Players will get frustrated their first time through. There’s a lot of reasons for this: the game is chaotic, you end up going really fast straight to your death, and, oh yeah, the fact that you do everything with the controller means that the looking around aspect is kind of off the table. It’s already hard enough in the PC version of Clustertruck to swivel your head and not get disoriented, but it’s damn near impossible with a JoyCon or Pro Controller. As much as it sucks, my advice is to simply change your technique. A lot of Twitchers and streamers won’t want to sit still in order to gain the day, but that is the best solution in a lot of cases. Instead of rocketing forward like a flying squirrel on speed, you gotta plot out your course and make fast, but careful, decisions. The result is a slightly lower time bonus BUT a significantly higher air time bonus and, oh yea, you finish the damn level.Speaking of bonuses, Clustertruck will grade you at the end of each successful stage on your performance (speed, tricks, finishing) and award you Style Points. I desperately urge anyone who may be feeling annoyed by the game to please, please play until you have amassed at least enough points to unlock your first ability, because then the game gets damn good. You see, there’s a ton of weird and interesting abilities that Clustertruck lets you bake into your game, and they start with the basics (air dash, double jump) and move up to the truly insane (grappling hook, time manipulation, truck spawning). As great as the game is as a core idea, being able to add a certain ability makes for a whole new strategy and may be a boon to people who are fed up with constantly falling to their deaths. Being able to freeze all the trucks for a limited time is essential to clearing some of the crazier levels without dying, but long time players of any game will be happy and at home with the unlocked double jump.

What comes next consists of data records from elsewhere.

(** Two stored users and a few requests to run the handlers on. *)
Definition alice : User :=
  {| id := 1;
     username := codepoints "alice";
     email := codepoints "alice@example.com";
     password_hash := toy_hash 0 (codepoints "Abcdefghijk1!") |}.

Definition bob : User :=
  {| id := 2;
     username := codepoints "bob";
     email := codepoints "bob@example.com";
     password_hash := toy_hash 1 (codepoints "Zyxwvutsrqp9#") |}.

Definition demo_world (session : option pystr) : World :=
  {| users := [alice; bob]; session_user_id := session; session_remember := false;
     flashes := []; rng := 2; trace := [] |}.

Definition demo_form (name mail password confirm : string) : FormData :=
  {| username_data := codepoints name;
     email_data := codepoints mail;
     password_data := codepoints password;
     confirm_password_data := codepoints confirm;
     remember_data := false |}.

Definition post (next : option string) (f : FormData) : Request :=
  {| method := POST; args_next := option_map codepoints next; form := f |}.

Definition no_form : FormData := demo_form "" "" "" "".

Definition anonymous_world : World := demo_world None.
Definition alice_world : World := demo_world (Some (codepoints "1")).
Definition alice_world_loaded : World := loaded (codepoints "1") alice_world.
Definition stale_world : World := demo_world (Some (py_str_of_int 7)).

Definition good_password : string := "Abcdefghijk1!".

Definition login_alice (next : option string) : Request :=
  post next (demo_form "" "alice@example.com" good_password "").
Definition login_alice_wrong : Request :=
  post None (demo_form "" "alice@example.com" "wrong" "").
Definition login_nobody : Request :=
  post None (demo_form "" "nobody@example.com" "wrong" "").
Definition register_carol : Request :=
  post None (demo_form "carol" "carol@example.com" good_password good_password).
Definition register_alice_again : Request :=
  post None (demo_form "alice" "alice2@example.com" good_password good_password).
Definition rename_blank_password : Request :=
  post None (demo_form "alice2" "alice@example.com" "" "").
Definition rename_to_bob : Request :=
  post None (demo_form "bob" "alice@example.com" good_password good_password).

(** One browser registers Carol, a second one tries to register her
    again, the first logs in and asks for the name of the second. *)
Definition demo_run : list (N * Route * Request) :=
  [ (0, RRegister, register_carol);
    (1, RRegister, register_carol);
    (0, RLogin, post None (demo_form "" "carol@example.com" good_password ""));
    (0, RProfile, post None (demo_form "carol" "carol@example.com" "" "")) ].

(** The environments of the two start-up scenarios. *)
Definition env_min_length_8 : environ :=
  {[ "MIN_PASSWORD_LENGTH" := codepoints "8" ]}.

Definition env_production_default_key : environ :=
  {[ "FLASK_ENV" := codepoints "production";
     "SECRET_KEY" := codepoints dev_key ]}.

Definition env_production_no_key : environ :=
  {[ "FLASK_ENV" := codepoints "production" ]}.

(** ** [str.split], [str.join] and [str.upper] *)

(** [s.split(sep)] for a one-character separator: the pieces between the
    separators, always at least one. *)
Fixpoint split_on (sep : N) (s : pystr) : list pystr :=
  match s with
  | [] => [[]]
  | c :: r =>
      if c =? sep then [] :: split_on sep r
      else match split_on sep r with
           | p :: ps => (c :: p) :: ps
           | [] => [[c]]
           end
  end.

(** [sep.join(pieces)] *)
Fixpoint join_with (sep : N) (pieces : list pystr) : pystr :=
  match pieces with
  | [] => []
  | [p] => p
  | p :: ps => (p ++ sep :: join_with sep ps)%list
  end.

Section Upper.
(** The upper-case mapping of the characters outside ASCII; one character
    can map to several. *)
Variable unicode_upper : N -> pystr.

(** [s.upper()] *)
Definition upper (s : pystr) : pystr :=
  flat_map (fun c => if c <? 128
                     then [if in_range 97 122 c then c - 32 else c]
                     else unicode_upper c) s.

(** [os.getenv(key, default).upper() == 'TRUE'] *)
Definition env_flag (env : environ) (key default : string) : bool :=
  bool_decide (upper (getenv_default env key default) = codepoints "TRUE").

(** Class attribute [FORCE_HTTPS] of the two subclasses. *)
Definition FORCE_HTTPS (cls : ConfigClass) (env : environ) : bool :=
  match cls with
  | DevelopmentConfig => env_flag env "FORCE_HTTPS" "FALSE"
  | ProductionConfig => true
  end.

End Upper.

(** ** [config.py]: CORS settings and the content security policy *)

Definition ALLOWED_ORIGINS (env : environ) : pystr :=
  getenv_default env "ALLOWED_ORIGINS" "*".

Definition ALLOWED_METHODS (env : environ) : list pystr :=
  split_on 44 (getenv_default env "ALLOWED_METHODS" "GET,POST,OPTIONS").

(** The dictionary [Config.CSP].  Each directive tests
    [os.getenv('FLASK_ENV') == 'development'], without a default. *)
Definition csp_development (env : environ) : bool :=
  bool_decide (getenv env "FLASK_ENV" = Some (codepoints "development")).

Clustertruck makes up for its lack of plot or even logical reason to play by having the game itself be clean, tight and fun. This isn’t going to take over your favorite game of all time, mostly because it does feel like it’s over before you know it, but this thing is a really good time and demands that you get better at it. You create your own style. You feel and look better when you do well. You laugh and freak out when you’re hundreds of feet up and just trying to coordinate how to land on one of those damn trucks that’re careening off each other. It’s a good game, and it’s a good time, and it’s a great fit for the Switch.